Um canteiro de obras é um lugar perigoso para se trabalhar, com uma taxa de acidentes fatais cinco vezes maior que a de qualquer outra indústria. Por isso, algumas grandes empresas do setor estão testando tecnologias capazes de prever quando um acidente acontecerá, uma ferramenta que, além de salvar vidas, economizaria muito dinheiro.

A gigante da construção Suffolk, com sede em Boston (EUA), desenvolve este sistema há um ano em colaboração com a SmartVid, uma empresa de visão artificial. No início deste ano, a empresa convenceu vários de seus concorrentes a se unirem a um consórcio que compartilharia dados para melhorar a tecnologia. O diretor de dados e vice-presidente executivo da Suffolk, Jit Kee Chin, falou sobre esse projeto e essa colaboração na conferência EmTech Next, recentemente organizada pelo MIT Technology Review.
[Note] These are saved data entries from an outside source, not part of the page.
(* ===== verification/CString.v ===== *)
(** Memory and string routines of [string.c].

    The [mem*] routines work on memory, a map from addresses to bytes, so
    that overlapping regions are modelled.  The [str*] routines work on the
    buffers their callers pass, lists of bytes that never overlap; reading
    or writing past the end of a buffer is [None]. *)

From S2P Require Import Prelude.

(** ** Memory *)

Definition mem : Type := Z -> Z.
Definition store (m : mem) (a v : Z) : mem := fun x => if x =? a then v else m x.
(** The [n] bytes at [a]. *)
Definition mbytes (m : mem) (a : Z) (n : nat) : list Z := (fun i => m (a + Z.of_nat i)) <$> seq 0 n.

(** [rep stosb]: [cnt] times the low byte of [data]. *)
Fixpoint stosb (m : mem) (a data : Z) (cnt : nat) : mem :=
  match cnt with
  | O => m
  | S cnt => stosb (store m a (u8 data)) (a + 1) data cnt
  end.

(** One 32-bit store, least significant byte first. *)
Definition store32 (m : mem) (a w : Z) : mem :=
  store (store (store (store m a (u8 w)) (a + 1) (u8 (Z.shiftr w 8)))
           (a + 2) (u8 (Z.shiftr w 16))) (a + 3) (u8 (Z.shiftr w 24)).

(** [rep stosl]: [cnt] times the word [data]. *)
Fixpoint stosl (m : mem) (a data : Z) (cnt : nat) : mem :=
  match cnt with
  | O => m
  | S cnt => stosl (store32 m a data) (a + 4) data cnt
  end.

Definition memset (m : mem) (dst c n : Z) : mem :=
  if (Z.rem (s32 dst) 4 =? 0) && (n mod 4 =? 0) then
    let c := Z.land c 255 in
    stosl m dst (Z.lor (Z.lor (Z.lor (Z.shiftl c 24) (Z.shiftl c 16)) (Z.shiftl c 8)) c)
      (Z.to_nat (n / 4))
  else stosb m dst c (Z.to_nat n).

Fixpoint memcmp (m : mem) (s1 s2 : Z) (n : nat) : Z :=
  match n with
  | O => 0
  | S n => if negb (m s1 =? m s2) then m s1 - m s2 else memcmp m (s1 + 1) (s2 + 1) n
  end.

(** The two copying loops of [memmove]: downwards from the ends, upwards
    from the starts. *)
Fixpoint copy_down (m : mem) (d s : Z) (n : nat) : mem :=
  match n with
  | O => m
  | S n => let d := d - 1 in let s := s - 1 in copy_down (store m d (m s)) d s n
  end.
Fixpoint copy_up (m : mem) (d s : Z) (n : nat) : mem :=
  match n with
  | O => m
  | S n => copy_up (store m d (m s)) (d + 1) (s + 1) n
  end.

Definition memmove (m : mem) (dst src n : Z) : mem :=
  if (src <? dst) && (dst <? src + n)
  then copy_down m (dst + n) (src + n) (Z.to_nat n)
  else copy_up m dst src (Z.to_nat n).

Definition memcpy (m : mem) (dst src n : Z) : mem := memmove m dst src n.

(** ** Strings *)

Definition write_at (s : list Z) (i : nat) (c : Z) : option (list Z) :=
  if decide (i < length s)%nat then Some (<[i := c]> s) else None.

(** [while(n > 0 && *p && *p == *q) n--, p++, q++; ...] *)
Fixpoint strncmp (p q : list Z) (n : nat) : option Z :=
  match n with
  | O => Some 0
  | S n =>
      match p, q with
      | a :: p, b :: q =>
          if negb (a =? 0) && (a =? b) then strncmp p q n else Some (u8 a - u8 b)
      | _, _ => None
      end
  end.

(** [while(n-- > 0 && ( *s++ = *t++ ) != 0)]: the remaining [n], the position
    of [s] and the buffer when the loop ends. *)
Fixpoint strncpy_copy (s t : list Z) (i n : nat) : option (nat * nat * list Z) :=
  match n with
  | O => Some (O, i, s)
  | S n =>
      match t !! i with
      | None => None
      | Some c =>
          match write_at s i c with
          | None => None
          | Some s => if c =? 0 then Some (n, S i, s) else strncpy_copy s t (S i) n
          end
      end
  end.

(** [while(n-- > 0) *s++ = 0;] *)
Fixpoint strncpy_fill (s : list Z) (i n : nat) : option (list Z) :=
  match n with
  | O => Some s
  | S n => match write_at s i 0 with
           | None => None
           | Some s => strncpy_fill s (S i) n
           end
  end.

Definition strncpy (s t : list Z) (n : Z) : option (list Z) :=
  match strncpy_copy s t 0 (Z.to_nat n) with
  | None => None
  | Some (n, i, s) => strncpy_fill s i n
  end.

Definition safestrcpy (s t : list Z) (n : Z) : option (list Z) :=
  if n <=? 0 then Some s else
  match strncpy_copy s t 0 (Z.to_nat (n - 1)) with
  | None => None
  | Some (_, i, s) => write_at s i 0
  end.

Fixpoint strlen (s : list Z) : option Z :=
  match s with
  | [] => None
  | c :: s => if c =? 0 then Some 0 else (fun n => n + 1) <$> strlen s
  end.

(** ** The memory routines *)

Lemma copy_up_spec n : forall m d s x,
  d <= s \/ s + Z.of_nat n <= d ->
  copy_up m d s n x = if (d <=? x) && (x <? d + Z.of_nat n) then m (s + (x - d)) else m x.
Proof.
  induction n as [|n IH]; intros m d s x Hov; cbn [copy_up].
  { destruct (Z.leb_spec d x), (Z.ltb_spec x (d + Z.of_nat 0)); cbn; lia || done. }
  rewrite IH by lia. unfold store.
  destruct (Z.leb_spec (d + 1) x), (Z.leb_spec d x),
    (Z.ltb_spec x (d + 1 + Z.of_nat n)), (Z.ltb_spec x (d + Z.of_nat (S n))),
    (Z.eqb_spec x d), (Z.eqb_spec (s + 1 + (x - (d + 1))) d); cbn; try lia; f_equal; lia.
Qed.

Lemma copy_down_spec n : forall m d s x,
  s <= d ->
  copy_down m d s n x =
  if (d - Z.of_nat n <=? x) && (x <? d) then m (s + (x - d)) else m x.
Proof.
  induction n as [|n IH]; intros m d s x Hov; cbn [copy_down].
  { destruct (Z.leb_spec (d - Z.of_nat 0) x), (Z.ltb_spec x d); cbn; lia || done. }
  rewrite IH by lia. unfold store.
  destruct (Z.leb_spec (d - 1 - Z.of_nat n) x), (Z.leb_spec (d - Z.of_nat (S n)) x),
    (Z.ltb_spec x (d - 1)), (Z.ltb_spec x d),
    (Z.eqb_spec x (d - 1)), (Z.eqb_spec (s - 1 + (x - (d - 1))) (d - 1)); cbn; try lia; f_equal; lia.
Qed.

Lemma memmove_spec (m : mem) (dst src n x : Z) :
  0 <= n ->
  memmove m dst src n x =
  if (dst <=? x) && (x <? dst + n) then m (src + (x - dst)) else m x.
Proof.
  intros Hn. unfold memmove.
  destruct (Z.ltb_spec src dst), (Z.ltb_spec dst (src + n)); cbn [andb];
    try (rewrite copy_up_spec by lia; by rewrite Z2Nat.id by lia).
  rewrite copy_down_spec by lia. rewrite Z2Nat.id by lia.
  replace (dst + n - n) with dst by lia.
  replace (src + n + (x - (dst + n))) with (src + (x - dst)) by lia. done.
Qed.

(** [memmove] copies as if through a temporary buffer, for all overlaps of
    source and destination. *)
Theorem memmove_correct (m : mem) (dst src n x : Z) :
  0 <= n ->
  memmove m dst src n x =
  if (dst <=? x) && (x <? dst + n) then m (src + (x - dst)) else m x.
Proof. apply memmove_spec. Qed.

Lemma stosb_spec n : forall m d c x,
  stosb m d c n x = if (d <=? x) && (x <? d + Z.of_nat n) then u8 c else m x.
Proof.
  induction n as [|n IH]; intros m d c x; cbn [stosb].
  { destruct (Z.leb_spec d x), (Z.ltb_spec x (d + Z.of_nat 0)); cbn; lia || done. }
  rewrite IH. unfold store.
  destruct (Z.leb_spec (d + 1) x), (Z.leb_spec d x),
    (Z.ltb_spec x (d + 1 + Z.of_nat n)), (Z.ltb_spec x (d + Z.of_nat (S n))),
    (Z.eqb_spec x d); cbn; lia || done.
Qed.

(** The word with four copies of a byte. *)
Definition splat (c : Z) : Z :=
  Z.lor (Z.lor (Z.lor (Z.shiftl c 24) (Z.shiftl c 16)) (Z.shiftl c 8)) c.

Lemma splat_bytes c :
  0 <= c < 256 ->
  u8 (splat c) = c /\ u8 (Z.shiftr (splat c) 8) = c /\
  u8 (Z.shiftr (splat c) 16) = c /\ u8 (Z.shiftr (splat c) 24) = c.
Proof.
  intros Hc.
  assert (Hall : forallb (fun c => (u8 (splat c) =? c) && (u8 (Z.shiftr (splat c) 8) =? c) &&
    (u8 (Z.shiftr (splat c) 16) =? c) && (u8 (Z.shiftr (splat c) 24) =? c)) (seqZ 0 256) = true)
    by (vm_compute; done).
  rewrite forallb_forall in Hall. specialize (Hall c).
  rewrite <- list_elem_of_In, elem_of_seqZ in Hall. specialize (Hall ltac:(lia)). lia.
Qed.

Lemma stosl_spec n : forall m d w c x,
  u8 w = c -> u8 (Z.shiftr w 8) = c -> u8 (Z.shiftr w 16) = c -> u8 (Z.shiftr w 24) = c ->
  stosl m d w n x = if (d <=? x) && (x <? d + 4 * Z.of_nat n) then c else m x.
Proof.
  induction n as [|n IH]; intros m d w c x H0 H1 H2 H3; cbn [stosl].
  { destruct (Z.leb_spec d x), (Z.ltb_spec x (d + 4 * Z.of_nat 0)); cbn; lia || done. }
  rewrite (IH _ _ _ c) by done. unfold store32, store. rewrite H0, H1, H2, H3.
  destruct (Z.leb_spec (d + 4) x), (Z.leb_spec d x),
    (Z.ltb_spec x (d + 4 + 4 * Z.of_nat n)), (Z.ltb_spec x (d + 4 * Z.of_nat (S n)));
    cbn; try lia; try done;
  destruct (Z.eqb_spec x (d + 3)), (Z.eqb_spec x (d + 2)), (Z.eqb_spec x (d + 1)),
    (Z.eqb_spec x d); lia || done.
Qed.

Lemma memset_correct (m : mem) (dst c n x : Z) :
  0 <= n ->
  memset m dst c n x = if (dst <=? x) && (x <? dst + n) then u8 c else m x.
Proof.
  intros Hn. unfold memset.
  destruct (Z.rem (s32 dst) 4 =? 0); cbn [andb].
  2: { rewrite stosb_spec. by rewrite Z2Nat.id by lia. }
  destruct (Z.eqb_spec (n mod 4) 0) as [H4|_].
  2: { rewrite stosb_spec. by rewrite Z2Nat.id by lia. }
  assert (Hc : Z.land c 255 = u8 c) by (apply (Z.land_ones c 8); lia).
  fold (splat (Z.land c 255)). rewrite Hc.
  assert (0 <= u8 c < 256) by (apply Z.mod_pos_bound; lia).
  destruct (splat_bytes (u8 c)) as (H0 & H1 & H2 & H3); [done|].
  rewrite (stosl_spec _ _ _ _ (u8 c)) by done.
  rewrite Z2Nat.id by (apply Z.div_pos; lia).
  replace (4 * (n / 4)) with n by (Z.div_mod_to_equations; lia). done.
Qed.

Lemma memcmp_zero (m : mem) (n : nat) : forall s1 s2,
  memcmp m s1 s2 n = 0 <-> forall i, 0 <= i < Z.of_nat n -> m (s1 + i) = m (s2 + i).
Proof.
  induction n as [|n IH]; intros s1 s2; cbn [memcmp].
  { split; [intros _ i Hi; lia|done]. }
  destruct (Z.eqb_spec (m s1) (m s2)) as [Heq|Hne]; cbn [negb].
  - rewrite IH. split; intros H i Hi.
    + destruct (decide (i = 0)) as [->|Hi0]; [by rewrite !Z.add_0_r|].
      specialize (H (i - 1)).
      replace (s1 + 1 + (i - 1)) with (s1 + i) in H by lia.
      replace (s2 + 1 + (i - 1)) with (s2 + i) in H by lia. apply H. lia.
    + replace (s1 + 1 + i) with (s1 + (i + 1)) by lia.
      replace (s2 + 1 + i) with (s2 + (i + 1)) by lia. apply H. lia.
  - split; [lia|]. intros H. specialize (H 0). rewrite !Z.add_0_r in H.
    exfalso. apply Hne, H. lia.
Qed.

(** ** The string routines *)

(** A buffer that holds the NUL terminated string [str]. *)
Definition holds_str (t str : list Z) : Prop :=
  (exists rest, t = str ++ 0 :: rest) /\ Forall (fun c => c <> 0 /\ 0 <= c < 256) str.

Lemma strlen_str t str : holds_str t str -> strlen t = Some (Z.of_nat (length str)).
Proof.
  intros [[rest ->] Hall]. induction Hall as [|c str [Hc _] _ IH]; [done|].
  cbn [app strlen length]. rewrite (proj2 (Z.eqb_neq _ _) Hc), IH. cbn. f_equal. lia.
Qed.

(** The string in the first [n] bytes of a buffer, which need not be
    terminated when it fills all of them. *)
Fixpoint cstr (n : nat) (t : list Z) : list Z :=
  match n, t with
  | S n, c :: t => if c =? 0 then [] else c :: cstr n t
  | _, _ => []
  end.

(** Reading [t] until a NUL or [n] bytes stays inside the buffer. *)
Definition readable (t : list Z) (n : nat) : Prop := (n <= length t)%nat \/ 0 ∈ t.

Lemma readable_cons c t n : c <> 0 -> readable (c :: t) (S n) -> readable t n.
Proof. intros Hc [H|H]; [left; cbn in H; lia|right]. apply elem_of_cons in H. naive_solver. Qed.

Lemma readable_nil n : ~ readable [] (S n).
Proof. intros [H|H]; [cbn in H; lia|by apply elem_of_nil in H]. Qed.

Lemma length_cstr n t : (length (cstr n t) <= n)%nat.
Proof.
  revert t. induction n as [|n IH]; intros [|c t]; cbn; try lia.
  destruct (c =? 0); cbn; [lia|]. specialize (IH t). lia.
Qed.

Lemma write_at_app s1 x s2 c : write_at (s1 ++ x :: s2) (length s1) c = Some (s1 ++ c :: s2).
Proof.
  unfold write_at. rewrite decide_True by (rewrite length_app; cbn; lia).
  replace (length s1) with (length s1 + 0)%nat by lia. by rewrite insert_app_r.
Qed.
O sistema usa um algoritmo de aprendizado profundo treinado com imagens de locais de construção e registros de acidentes. Em seguida, ele é ativado para monitorar um novo local de construção e alertar sobre situações que podem causar um acidente, como quando um trabalhador não usa luvas ou trabalha muito próximo a um maquinário perigoso. No palco da EmTech, Chin disse: “A segurança é um grande problema para o setor de construção. A maneira padrão de administrá-lo hoje é tentar mudar comportamentos. “

O projeto demonstra o potencial da visão artificial que graças à inteligência artificial (IA) controla e prevê atividades no local de trabalho. Isso é especialmente importante para o setor de construção, que sofre com baixa produtividade e excesso de custos. Na verdade, o mundo da construção adotou visão artificial, aprendizado de máquina e outras tecnologias avançadas com relativa rapidez.

Em março deste ano, a Suffolk e a SmartVid criaram o Strategic Predictive Analysis Council para que as empresas contribuíssem com dados para melhorar ainda mais o desempenho do sistema. Faz sentido para Chin que seus concorrentes desistam de suas informações, já que muitas empresas não teriam dados suficientes. Algoritmos de aprendizado profundo geralmente precisam de grandes quantidades de dados para melhorar seus modelos. Melhorar a segurança também é um incentivo. O funcionário disse: “A segurança foi um bom ponto de partida. A maioria das empresas não tem isso em casa “.

Mas, embora o projeto tenha sido projetado principalmente para melhorar a segurança do trabalhador, também é outro exemplo de uma tendência muito mais ampla: o uso de inteligência artificial para monitorar, quantificar e otimizar a vida profissional. Cada vez mais, as empresas estão encontrando maneiras de controlar o trabalho que seus funcionários fazem e usam algoritmos para otimizar seu desempenho.